How many total chromosomes are found in the karyotype of abnormal human females having Trisomy - X?
Correct Answer
C. 47
Explanation
Trisomy X is a chromosomal disorder that affects females, where they have an extra X chromosome. Typically, females have two X chromosomes (46 total chromosomes), but in the case of Trisomy X, there is an additional X chromosome, resulting in a total of 47 chromosomes. This extra chromosome can lead to physical and developmental abnormalities, although many individuals with Trisomy X lead normal lives without any significant health issues.
29.
What group is described as having very short chromosomes; centromeres at or near end.
Correct Answer
G. G
Explanation
Group G, also known as sex chromosomes, is described as having very short chromosomes with centromeres at or near the end. This group includes the X and Y chromosomes, which determine the sex of an individual.
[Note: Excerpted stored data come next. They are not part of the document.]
Lemma HasSuffix_inv (s suf : string) :
  HasSuffix s suf = true -> s = TrimSuffix s suf +:+ suf.
Proof.
  intros H. unfold TrimSuffix. rewrite H. unfold HasSuffix in H.
  apply andb_true_iff in H as [Hle Heq].
  apply Nat.leb_le in Hle. apply String.eqb_eq in Heq.
  rewrite (substring_split s (String.length s - String.length suf)) at 1
    by lia.
  f_equal.
  replace (String.length s - (String.length s - String.length suf))%nat
    with (String.length suf) by lia.
  exact Heq.
Qed.

Lemma HasSuffix_false (s suf : string) :
  (forall p, s <> p +:+ suf) -> HasSuffix s suf = false.
Proof.
  intros H. destruct (HasSuffix s suf) eqn:E; [|reflexivity].
  exfalso. exact (H _ (HasSuffix_inv _ _ E)).
Qed.

End StringFacts.

(** ** Execution of a template, step by step *)
Section ExecuteFacts.

Variable funcs : list (string * templateFunc).
Variable data : list (string * Signature).

Lemma execList_Text env s l :
  execList funcs data env (Text s :: l) =
  (s2 ← execList funcs data env l; Ok (s +:+ s2)).
Proof. reflexivity. Qed.

Lemma execList_Print env x v l :
  lookup_assoc env x = Some v ->
  execList funcs data env (Print x :: l) =
  (s2 ← execList funcs data env l; Ok (printValue v +:+ s2)).
Proof. intros H. simpl. unfold variable. now rewrite H. Qed.

Lemma execList_Call env fn x v f l :
  lookup_assoc env x = Some v ->
  lookup_assoc funcs fn = Some f ->
  execList funcs data env (Call fn x :: l) =
  (s1 ← printValue <$> f v;
   s2 ← execList funcs data env l; Ok (s1 +:+ s2)).
Proof. intros Hx Hf. simpl. unfold variable, apply. now rewrite Hx, Hf. Qed.

End ExecuteFacts.

(** ** The adapter's suffix rule *)

(** C7. For the RPC adapter, an interface name that ends in [Client]
    yields the name with [Client] replaced by [Server] ([FooClient] gives
    [FooServer]); a name that does not end in [Client] ([Foo]) is an
    error, which stops the rendering of the adapter template; and of the
    four templates only the adapter's applies this function. *)
Theorem FuncGRPCAdapterServer_suffix_rule (g : generator.Generator) :
  (forall p : string,
     FuncGRPCAdapterServer g (VString (p +:+ "Client"))
     = Ok (p +:+ "Server")) /\
  (forall s : string,
     (forall p, s <> p +:+ "Client") ->
     FuncGRPCAdapterServer g (VString s)
     = Err (Errorf "the specified interface wasn't a client")) /\
  FuncGRPCAdapterServer g (VString "FooClient") = Ok "FooServer" /\
  FuncGRPCAdapterServer g (VString "Foo")
  = Err (Errorf "the specified interface wasn't a client") /\
  (forall (s pkg structName : string) imps data,
     (forall p, s <> p +:+ "Client") ->
     render (mkSettings pkg [("structName", structName); ("interfaceName", s)]
               (registeredFuncs g) imps)
       grpcadapterTemplate data
     = Err (Errorf "the specified interface wasn't a client")) /\
  (forall name t,
     In (name, t) Templates ->
     templateInvokes "grpcadapterclient" t = true <-> name = "grpcadapter").
Proof.
  assert (Hok : forall p, FuncGRPCAdapterServer g (VString (p +:+ "Client"))
                          = Ok (p +:+ "Server")).
  { intros p. unfold FuncGRPCAdapterServer.
    now rewrite HasSuffix_app, TrimSuffix_app. }
  assert (Hno : forall s, (forall p, s <> p +:+ "Client") ->
                FuncGRPCAdapterServer g (VString s)
                = Err (Errorf "the specified interface wasn't a client")).
  { intros s Hs. unfold FuncGRPCAdapterServer.
    now rewrite (HasSuffix_false _ _ Hs). }
  split; [exact Hok|]. split; [exact Hno|].
  split; [exact (Hok "Foo")|]. split; [reflexivity|]. split.
  - intros s pkg structName imps data Hs.
    unfold render, grpcadapterTemplate.
    rewrite execList_Text.
    erewrite execList_Print by reflexivity.
    rewrite execList_Text.
    erewrite execList_Print by reflexivity.
    rewrite execList_Text.
    erewrite execList_Call by reflexivity.
    cbn [fst snd]. rewrite (Hno s Hs). reflexivity.
  - intros name t Hin. simpl in Hin.
    destruct Hin as [H|[H|[H|[H|[]]]]]; inversion H; subst; clear H;
      vm_compute; split; congruence.
Qed.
The X and Y chromosomes are unique because they have a different number of genes and are involved in determining the development of male or female characteristics.
30.
Individuals with Trisomy - 10 do not survive fetal development.
Correct Answer
A. True
Explanation
Individuals with Trisomy - 10 have an extra copy of chromosome 10, which can cause various developmental abnormalities. Trisomy 10 is a rare condition, and most cases result in spontaneous miscarriage or stillbirth. Therefore, individuals with Trisomy - 10 do not survive fetal development.